'Cesaretin ölçüsü ölmek değil, yaşamaktır.'
Vittoiro AlfieriURAZ
Hava her zamanki gibi ter, kan ve sigara kokularıyla harmanlanmıştı. Bir zamanlar müptelası olduğum bu karışım, şu anda midemi bulandırıyordu. Ayşin haklıydı. Değişmiştim. Fakat bunun iyi yönde mi olduğundan şüpheliydim.
Yine onu incitmiştim çünkü...
Üç hafta boyunca kendimden uzak tutmamın tek nedeni, olur da işler planladığım gibi gitmezse, yokluğuma daha rahat alışması içindi. 21 / 90 kuralı kafamın içindeki B planıydı. Bir şeye alışmak için zihnimizin 20 güne ihtiyacı vardı. 21. Gün zaten alışmış oluyordunuz ve bu alışkanlığı 3 ay boyunca devam ettirirseniz kalıcılığı sağlardınız.
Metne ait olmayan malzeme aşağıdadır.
(** The authentication does not look at questions, and lets a request through
    for its signer only. *)
Lemma authorize_same {D} cfg : (forall a, same (registerCheck cfg a)) -> same (authorize cfg r : Prg (HttpResponse D + string)).
Proof using.
  intros Hreg. unfold Auth.authorize, find_or_create, check_suspension, CreateWorker, GetWorker, UnsuspendWorker. prove_same.
  apply same_exec. intros env d. unfold insert_worker. change (find_worker ?a (hide_db _ d)) with (find_worker a d).
  destruct (find_worker _ d); reflexivity.
Qed.

Lemma authorize_returns {D} cfg :
  returns (fun out => match out with inl _ => True | inr a => signed_by r a end) (authorize cfg r : Prg (HttpResponse D + string)).
Proof using.
  unfold Auth.authorize. destruct (_ || _); [exact I|]. destruct (Atoi _) as [ts|]; [|exact I]. intros now.
  destruct (timestamp_expired _ _ _); [exact I|]. destruct (signer _ _ _ _ _ _ r) as [resp|rec] eqn:Es; [exact I|].
  apply (signer_signed _ _ _ _ _ _ Address_Hex) in Es. destruct (wc_SignatureOnly cfg); [exact Es|].
  apply returns_bind. intros [resp|w]; [exact I|]. unfold check_suspension. intros now1. destruct (_ && _); [exact I|].
  intros now2. apply returns_bind. intros _. exact Es.
Qed.

Lemma by_worker_same {T} cfg (inj : T -> Data) h vars : wc_RegisterCheck cfg = Some (may_register settings rt) ->
  (forall w, others w = false -> same (h w vars r)) ->
  same (by_worker Keccak256 HexToAddress PublicKey SigToPub PubkeyToAddress IsHexAddress Address_Hex rt cfg inj h vars r).
Proof using own_shown.
  intros Hcfg Hh. apply served_same. unfold WorkerAuth. eapply hides_bind_returns; [|apply authorize_returns|].
  - apply authorize_same. intros a. unfold registerCheck. rewrite Hcfg. unfold may_register, IsRegistered. prove_same.
  - intros [resp|w] Hw; [apply same_Ret|]. apply Hh, own_shown, Hw.
Qed.

Lemma routes_same : Forall (fun ro => forall vars, same (ro_Handler ro vars r))
  (registerRoutes Keccak256 BytesToHash HexToAddress PublicKey SigToPub PubkeyToAddress IsHexAddress Address_Hex
     key_address sign_ok setMerkleRoot ethHexToHash pq_float settings rt).
Proof using not_admin own_shown.
  unfold registerRoutes. apply List.Forall_app. split; [|apply List.Forall_app; split].
  - unfold public_routes. each_route; intros vars; apply served_same;
      unfold HandlePublicList, HandlePublicGet, HandleStats, HandleLeaderboard, HandlePublicQuestions, HandlePublicAssignments,
      HandlePublicEpochs, HandleRecipientRewards, HandleWorkerToday, HandleClaims, HandleClaim,
      ListBenchmarkSets, GetBenchmarkSet, ListEpochs, ListRecipientEpochRewards, ListMerkleProofsByRecipient, GetMerkleProof, GetEpochMerkleRoot;
      prove_same.
  - unfold worker_routes. each_route; intros vars; apply by_worker_same; try reflexivity; intros w Hw;
      unfold HandleSubmitQuestion, HandlePoll, HandleSubmitAnswer, HandleMyStatus, HandleMyQuestions, HandleMyAssignments,
      HandleMyAssignment, HandleMyEpochs, HandleMyEpoch, authenticated, buildAssignmentViews, GetWorker, ListAssignmentsByFilter,
      GetAssignment, ListWorkerEpochRewards, GetWorkerEpochReward;
      first [apply HandleMyQuestion_same; exact Hw | prove_same].
    all: first [apply SubmitQuestion_same; exact Hw | apply PollOnline_same; intros f a [= <-]; apply StartReplyTimer_same
      | apply SubmitAnswer_same; intros f a [= <-]; apply server_on_answer_same | apply ListQuestionsByFilter_same; exact Hw].
  - unfold admin_routes. each_route; intros vars; unfold ro_Handler, by_admin, by_admin_config;
      match goal with |- context [AdminAuth _ ?h r] => destruct (admin_refuses settings h r not_admin) as [msg ->] end;
      try apply served_same; prove_same.
Qed.

Lemma serve_same : same (serve r).
Proof using not_admin own_shown.
  unfold Server.serve, serve_mux. destruct (negb _); [apply same_Ret|].
  match goal with |- context [find_route ?l r] => destruct (find_route l r) as [[ro vars]|] eqn:Ef end.
  - apply find_route_elem in Ef. pose proof routes_same as H. rewrite List.Forall_forall in H. apply H, list_elem_of_In, Ef.
  - destruct (existsb _ _); apply same_Ret.
Qed.

(** C7: nobody but the administrator learns the reference answer of an open
    question of another worker: whatever the request and whatever fails, two
    states that differ only in such answers give the same reply and the same
    configuration, and end in states that differ only in them. *)
Theorem answers_stay_secret E s1 s2 : alone E -> hide others s1 = hide others s2 ->
  let '(out1, s1') := run_top E (serve r) s1 in
  let '(out2, s2') := run_top E (serve r) s2 in
  out1 = out2 /\ hide others s1' = hide others s2'.
Proof using not_admin own_shown.
  intros HE Hs. pose proof (serve_same E false (mkPos 0 false) s1 HE) as H1.
  pose proof (serve_same E false (mkPos 0 false) s2 HE) as H2. unfold run_top. rewrite Hs, H2 in H1.
  destruct (run _ _ _ _ s1) as [[out1 s1'] pos1], (run _ _ _ _ s2) as [[out2 s2'] pos2].
  pose proof (f_equal (fun x => fst (fst x)) H1) as Ho. pose proof (f_equal (fun x => snd (fst x)) H1) as Hst. cbn [fst snd] in Ho, Hst |- *. unfold id in Ho. auto.
Qed.
End Server.

(** ** A poll

    The worker is given the open question of the asker; the reply does not
    depend on its answer. *)

Definition poll_db (answer : string) : DB :=
  mkDB [mkWorker "asker" None 0 None 0; mkWorker toy_worker None 0 None 0] [toy_bs]
    [{| toy_question with q_Answer := answer |}] [] [] [] [] [] 2 1.
Definition poll_now : HttpRequest := toy_request "GET" "/api/v1/poll" "2000" [].
Definition everyone_else (w : string) : bool := negb (bool_decide (w = toy_worker)).

Lemma answers_stay_secret_witness :
  let out answer := run_top (still_env (2000 * Second) 0 refuse) (toy_serve toy_settings (load_config []) poll_now) (mkState (poll_db answer) no_timers) in
  fst (out "4"%string) = fst (out "5"%string) /\
  response_status (fst (fst (out "4"%string))) = Some StatusOK /\ length (assignments (db (snd (out "4"%string)))) = 1%nat.
Proof.
  intros out. split; [|vm_compute; auto].
  assert (forall a, signed_by toy_hash (list byte) toy_sig_to_pub id (fun _ => true) toy_hex_to_address toy_address_hex poll_now a ->
    everyone_else a = false) as Hown.
  { intros a (body & rec & Hb & Hv & _ & _ & ->). injection Hb as <-.
    assert (Ok toy_address = Ok rec) as [= <-] by (rewrite <- Hv; vm_compute; reflexivity). vm_compute. reflexivity. }
  pose proof (answers_stay_secret toy_hash id toy_hex_to_address (list byte) toy_sig_to_pub id (fun _ => true) toy_address_hex
    (fun _ => Err (Failure "no key")) (fun _ _ _ => Ok tt) no_abi (fun _ => []) (fun _ => ""%string)
    toy_settings (load_config []) everyone_else poll_now ltac:(discriminate) Hown (still_env (2000 * Second) 0 refuse)
    (mkState (poll_db "4") no_timers) (mkState (poll_db "5") no_timers)
    (undisturbed_alone _ (still_undisturbed _ _ _)) ltac:(vm_compute; reflexivity)) as H.
  subst out. cbv beta. destruct (run_top _ _ _) as [o1 s1], (run_top _ _ (mkState (poll_db "5") _)) as [o2 s2]. apply H.
Defined.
Gerçek basitti, bilinç ve bilinçaltı çatıştığında kazanan her zaman bilinçaltı olurdu ve Ayşin'in planladığım geleceği için buna çok ihtiyacı vardı. Bana ihtiyacından daha çok...
İçerisi çok kalabalık olmalıydı. Haykırışları soyunma odasının kolonlarını titretiyor, kirişlerden ufak tefek parçalar dökülmesine neden oluyordu. Çok eski bir binadaydık. En son böyle bir yerde canımızı zor kurtarmıştık. O zaman yanımda olmasından dolayı öfkelendiğim kıza, şu an nasılda muhtaçtım anlatamam. Onu düşünürken, kendimi önemsememiştim. Fakat onu çok özlemiştim. Görmeyince katlanmak kolay olur derlerdi ya, onlar hanımeli kokusunun yarattığı hissi bilmiyorlardı. Bilmesinlerdi de zaten. O koku sadece bana özel kalmalıydı, benim olmalıydı. Sonsuza kadar... Ve bunun içinde yaşamalıydım ama içimden bir ses, bu sefer bunun kolay olmayacağını söylüyordu.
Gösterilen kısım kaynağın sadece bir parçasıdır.